-- THE RECORDS follows --

(** A notification of a task that is over, in [oph_workflow_notify]. *)
Definition release (ncores : Z) (l : load) : load :=
  Load (if negb (oph_server_task_limit =? 0) && (0 <? task_running l) then task_running l - 1 else task_running l)
    (if negb (oph_server_core_limit =? 0) && (wrap_u32 ncores <=? core_running l) then core_running l - wrap_u32 ncores else core_running l).

(** *** The limits hold *)

(** The cores of the running tasks, and the counters: a request is served when it has not to wait, and every
    task that is over was served. *)
Inductive busy : list Z → load → Prop :=
  | busy_idle : busy [] (Load 0 0)
  | busy_serve ts l n : busy ts l → 1 ≤ n < 2 ^ 31 → has_to_wait n l = false → busy (n :: ts) (occupy n l)
  | busy_over ts1 n ts2 l : busy (ts1 ++ n :: ts2) l → busy (ts1 ++ ts2) (release n l).

Definition total (ts : list Z) : Z := foldr Z.add 0 ts.

Lemma total_app ts1 ts2 : total (ts1 ++ ts2) = total ts1 + total ts2.
Proof. induction ts1 as [|x ts1 IH]; simpl; lia. Qed.
Lemma total_positive ts : Forall (λ n, 1 ≤ n < 2 ^ 31) ts → 0 ≤ total ts.
Proof. induction 1; simpl; lia. Qed.

Context (Htask : 0 ≤ oph_server_task_limit < 2 ^ 32) (Hcore : 0 ≤ oph_server_core_limit < 2 ^ 31).

Lemma busy_counted ts l :
  busy ts l → Forall (λ n, 1 ≤ n < 2 ^ 31) ts ∧
  (oph_server_task_limit ≠ 0 → task_running l = Z.of_nat (length ts) ∧ Z.of_nat (length ts) ≤ oph_server_task_limit) ∧
  (oph_server_core_limit ≠ 0 → core_running l = total ts ∧ total ts ≤ oph_server_core_limit).
Proof.
  induction 1 as [|ts l n Hb (Hall & Ht & Hc) Hn Hw|ts1 n ts2 l Hb (Hall & Ht & Hc)].
  - split; [by apply Forall_nil|]. simpl. lia.
  - split; [by apply Forall_cons|]. unfold has_to_wait in Hw. apply orb_false_iff in Hw as [Hw1 Hw2]. pose proof (total_positive ts Hall).
    assert (served_cores n = n) as Es by (unfold served_cores; by rewrite (proj2 (Z.ltb_ge n 1)) by lia). unfold occupy. rewrite Es in *. cbn [task_running core_running].
    split; intros Hlim; rewrite (proj2 (Z.eqb_neq _ _) Hlim) in *; cbn [negb andb total foldr length] in *.
    + apply Z.leb_gt in Hw1. destruct (Ht Hlim) as [E _]. rewrite E in *. rewrite wrap_u32_id; lia.
    + apply Z.ltb_ge in Hw2. destruct (Hc Hlim) as [E ?]. rewrite E in *. fold (total ts) in *. rewrite wrap_u32_id in Hw2 by lia. rewrite wrap_u32_id by lia. lia.
  - apply Forall_app in Hall as [Hall1 [Hn Hall2]%Forall_cons]. split; [by apply Forall_app|]. rewrite total_app in *. simpl in Hc.
    pose proof (total_positive ts1 Hall1). pose proof (total_positive ts2 Hall2). rewrite length_app in *. simpl in Ht. unfold release. simpl.
    split; intros Hlim; rewrite (proj2 (Z.eqb_neq _ _) Hlim); cbn [negb andb].
    + destruct (Ht Hlim) as [E ?]. rewrite E. rewrite (proj2 (Z.ltb_lt _ _)) by lia. lia.
    + destruct (Hc Hlim) as [E ?]. rewrite E, wrap_u32_id by lia. rewrite (proj2 (Z.leb_le _ _)) by lia. lia.
Qed.

(** C11: While every task that ends was served before with the cores it asked for (between 1 and 2^31 - 1), starting
    from an idle server, with a task limit below 2^32 and a core limit below 2^31: a task limit other than 0 implies
    that the counter of running tasks is exact and does not exceed it, and a core limit other than 0 implies that the
    unsigned counter of cores is exact, has not wrapped and does not exceed it. *)
Theorem limits_hold ts l :
  busy ts l →
  (oph_server_task_limit ≠ 0 → task_running l = Z.of_nat (length ts) ∧ task_running l ≤ oph_server_task_limit) ∧
  (oph_server_core_limit ≠ 0 → core_running l = total ts ∧ core_running l ≤ oph_server_core_limit).
Proof. intros (_ & Ht & Hc)%busy_counted. split; intros Hlim; [destruct (Ht Hlim) as [-> ?]|destruct (Hc Hlim) as [-> ?]]; done. Qed.

(** A task without cores is served with one core, and releases none. *)
Lemma zero_cores_round (l : load) : 0 ≤ core_running l < oph_server_core_limit → core_running (release 0 (occupy 0 l)) = core_running l + 1.
Proof.
  intros Hc0. unfold release, occupy, served_cores. cbn [core_running]. destruct (Z.eqb_spec oph_server_core_limit 0); [lia|]. cbn [negb andb].
  change (0 <? 1) with true. cbv iota. rewrite !wrap_u32_id by lia. rewrite (proj2 (Z.leb_le _ _)) by lia. lia.
Qed.

(** Once as many such tasks were served and are over as there are cores, every request waits, though no task is running. *)
Theorem zero_cores_block n :
  oph_server_core_limit ≠ 0 → n < 2 ^ 31 →
  has_to_wait n (Nat.iter (Z.to_nat oph_server_core_limit) (λ l, release 0 (occupy 0 l)) (Load 0 0)) = true.
Proof.
  intros Hlim Hn. assert (∀ k, (Z.of_nat k ≤ oph_server_core_limit) → core_running (Nat.iter k (λ l, release 0 (occupy 0 l)) (Load 0 0)) = Z.of_nat k) as H.
  { induction k as [|k IH]; intros Hk; [done|]. rewrite Nat.iter_succ. rewrite zero_cores_round; rewrite IH by lia; lia. }
  unfold has_to_wait. rewrite H by lia. rewrite (proj2 (Z.eqb_neq oph_server_core_limit 0)) by done. cbn [negb andb]. apply orb_true_iff. right. apply Z.ltb_lt.
  assert (1 ≤ served_cores n < 2 ^ 31) by (unfold served_cores; destruct (Z.ltb_spec n 1); lia). rewrite wrap_u32_id; lia.
Qed.
End limits.

Lemma limits_hold_witness : busy 2 4 [3] (occupy 2 4 3 (Load 0 0)) ∧ core_running (occupy 2 4 3 (Load 0 0)) = total [3] ∧ total [3] ≤ 4.
Proof.
  assert (busy 2 4 [3] (occupy 2 4 3 (Load 0 0))) as H by (apply busy_serve; [apply busy_idle|lia|reflexivity]).
  split; [exact H|]. exact (proj2 (limits_hold 2 4 ltac:(lia) ltac:(lia) [3] _ H) ltac:(lia)).
Defined.

(** *** Detached tasks are forgotten *)

Lemma find_detached_app id l1 l2 : id ∉ l1 → find_detached id (l1 ++ id :: l2) = id :: l2.
Proof.
  induction l1 as [|x l1 IH]; intros Hn; simpl; [by rewrite Z.eqb_refl|].
  rewrite (proj2 (Z.eqb_neq x id)) by set_solver. apply IH. set_solver.
Qed.
Lemma find_detached_elem id l : find_detached id l ≠ [] ↔ id ∈ l.
Proof.
  induction l as [|x l IH]; simpl; [split; [done|by intros ?%elem_of_nil]|]. destruct (Z.eqb_spec x id) as [-> |Hne]; [split; [left|done]|].
  rewrite IH, elem_of_cons. split; [by right|]. by intros [-> |].
Qed.

(** Removing a detached task also forgets every task that was detached after it: what is left are the tasks behind it in the list. *)
Theorem remove_forgets_newer orm l1 id l2 x :
  subm_detached_tasks orm = l1 ++ id :: l2 → id ∉ l1 → id ≠ 0 → x ≠ 0 →
  oph_is_detached_task x (oph_remove_detached_task id (Some orm)).2 = 1 ↔ x ∈ l2.
Proof.
  intros E Hn Hid Hx. unfold oph_remove_detached_task. rewrite (proj2 (Z.eqb_neq _ _) Hid), E, find_detached_app by done. cbn [snd oph_is_detached_task].
  rewrite (proj2 (Z.eqb_neq _ _) Hx). rewrite <-find_detached_elem. cbn [subm_detached_tasks set_detached]. by destruct (find_detached x l2).
Qed.

Definition empty_rm : oph_rmanager := default (Rmanager None None None None None None None None None None false None None None None None None None None 0 [])
  (initialize_rmanager None).2.

(** Task 7 was detached after task 5. *)
Lemma remove_forgets_newer_witness :
  let orm := set_detached [7; 5] empty_rm in
  oph_is_detached_task 7 (Some orm) = 1 ∧ oph_is_detached_task 7 (oph_remove_detached_task 5 (Some orm)).2 ≠ 1.
Proof.
  split; [reflexivity|]. intros H. apply (proj1 (remove_forgets_newer (set_detached [7; 5] empty_rm) [7] 5 [] 7 eq_refl ltac:(set_solver) ltac:(lia) ltac:(lia))) in H.
  by apply elem_of_nil in H.
Defined.

(** *** The configuration *)

(** What a line means. *)
Definition assignment (line : string) : option (string * string) :=
  match line with
  | String "#" _ => None
  | _ => match strchr line "=" with Some (String _ target as p) => Some (before_mark p line, target) | _ => None end
  end.
Definition apply_line (orm : oph_rmanager) (line : string) : oph_rmanager :=
  match assignment line with Some (k, v) => set_param k v orm | None => orm end.

(** The file of some lines. *)
Fixpoint conf_text (ls : list string) : string :=
  match ls with
  | [] => EmptyString
  | [l] => l
  | l :: ls' => l +:+ String "010" (conf_text ls')
  end.

Definition line_ok (l : string) : Prop := has_char "010" l = false ∧ (String.length l < OPH_MAX_STRING_SIZE)%nat.

Lemma before_mark_app p r : before_mark r (p +:+ r) = p.
Proof. unfold before_mark. rewrite length_app_str. replace (String.length p + String.length r - String.length r)%nat with (String.length p) by lia. apply take_str_app. Qed.

Lemma line_of_app l s : has_char "010" l = false → line_of (l +:+ String "010" s) = l ∧ rest_of (l +:+ String "010" s) = String "010" s.
Proof.
  induction l as [|c l IH]; intros H; [done|]. rewrite has_char_cons in H. apply orb_false_iff in H as [Hc Hl]. rewrite app_str_cons. simpl. rewrite Hc.
  destruct (IH Hl) as [-> ->]. done.
Qed.
Lemma line_of_last l : has_char "010" l = false → line_of l = l ∧ rest_of l = EmptyString.
Proof.
  induction l as [|c l IH]; intros H; [done|]. rewrite has_char_cons in H. apply orb_false_iff in H as [Hc Hl]. simpl. rewrite Hc. destruct (IH Hl) as [-> ->]. done.
Qed.

(** A line that is looked at again changes nothing. *)
Lemma wp_read_line l orm m :
  reliable m → wp (read_line l orm) (λ r m', reliable m' ∧ r.2 = Some (apply_line orm l) ∧ assignment r.1 = None) m.
Proof.
  intros Hm. unfold read_line, apply_line, assignment. destruct l as [|c l]; [done|]. destruct (decide (c = "#"%char)) as [-> |Hc]; [done|].
  assert (∀ A (x y : A), match c with "#"%char => x | _ => y end = y) as Hne by (intros A x y; destruct c as [[] [] [] [] [] [] [] []]; done). rewrite !Hne.
  destruct (strchr (String c l) "=") as [[|d target]|] eqn:E; [by apply strchr_suffix in E as (? & _ & _ & ? & [=])| |].
  - apply strchr_suffix in E as (p & -> & Hp & t & [= -> ->]). rewrite before_mark_app. wp_step. apply wp_strdup; [done|]. intros m1 Hm1. wp_step. split; [done|]. split; [done|].
    simpl. destruct p as [|a p]; [done|]. assert (strchr (String a p) "=" = None) as -> by (unfold has_char in Hp; by apply bool_decide_eq_false, eq_None_not_Some in Hp).
    destruct a as [[] [] [] [] [] [] [] []]; done.
  - wp_step. split; [done|]. split; [done|]. cbn [fst]. by rewrite Hne, E.
Qed.

Lemma wp_conf_loop fuel ls b orm m :
  Forall line_ok ls → (length ls ≤ fuel)%nat → reliable m →
  match b with Some b => assignment b = None | None => hd EmptyString ls ≠ EmptyString ∨ ls = [] end →
  wp (conf_loop (S fuel) (conf_text ls) b orm) (λ r m', reliable m' ∧ r = (RMANAGER_SUCCESS, foldl apply_line orm ls)) m.
Proof.
  intros Hls. revert fuel b orm m. induction Hls as [|l ls [Hl Hlen] Hls IH]; intros fuel b orm m Hf Hm Hb; [done|].
  assert (∃ x, (if bool_decide (l = EmptyString) then b else Some l) = Some x ∧ (∀ o, apply_line o x = apply_line o l)) as (x & Hx & Hap).
  { case_bool_decide as E; [|by exists l]. subst l. destruct b as [b|]; [|by destruct Hb]. exists b. split; [done|]. intros o. unfold apply_line. by rewrite Hb. }
  destruct fuel as [|fuel]; [simpl in Hf; lia|].
  destruct ls as [|l2 ls].
  - cbn [conf_text foldl]. destruct l as [|c l]; [done|]. cbn [conf_loop]. destruct (line_of_last _ Hl) as [-> ->]. wp_step. apply wp_assert; [by apply bool_decide_eq_true|].
    wp_step. apply (wp_deref _ _ _ _ Hx). wp_step. eapply wp_mono; [by apply wp_read_line|]. intros [b' r] m1 (Hm1 & Hr & Hb'). simpl in Hr, Hb'. subst r.
    wp_step. split; [done|]. by rewrite Hap.
  - change (conf_text (l :: l2 :: ls)) with (l +:+ String "010" (conf_text (l2 :: ls))). set (text := conf_text (l2 :: ls)) in *.
    change (foldl apply_line orm (l :: l2 :: ls)) with (foldl apply_line (apply_line orm l) (l2 :: ls)).
    assert (∀ A (x y : A), match l +:+ String "010" text with EmptyString => x | String _ _ => y end = y) as Hne by (by destruct l).
    cbn [conf_loop]. rewrite Hne. destruct (line_of_app l text Hl) as [-> ->]. wp_step. apply wp_assert; [by apply bool_decide_eq_true|].
    wp_step. apply (wp_deref _ _ _ _ Hx). wp_step. eapply wp_mono; [by apply wp_read_line|]. intros [b' r] m1 (Hm1 & Hr & Hb'). simpl in Hr, Hb'. subst r.
    rewrite Hap. apply IH; [simpl in *; lia|done|done].
Qed.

-- THE RECORDS concluded --

* [TASK STATEMENT] From the entries above, show each line that includes the string "foldl".

* [YOUR SOLUTION]
  wp (conf_loop (S fuel) (conf_text ls) b orm) (λ r m', reliable m' ∧ r = (RMANAGER_SUCCESS, foldl apply_line orm ls)) m.
  - cbn [conf_text foldl]. destruct l as [|c l]; [done|]. cbn [conf_loop]. destruct (line_of_last _ Hl) as [-> ->]. wp_step. apply wp_assert; [by apply bool_decide_eq_true|].
    change (foldl apply_line orm (l :: l2 :: ls)) with (foldl apply_line (apply_line orm l) (l2 :: ls)).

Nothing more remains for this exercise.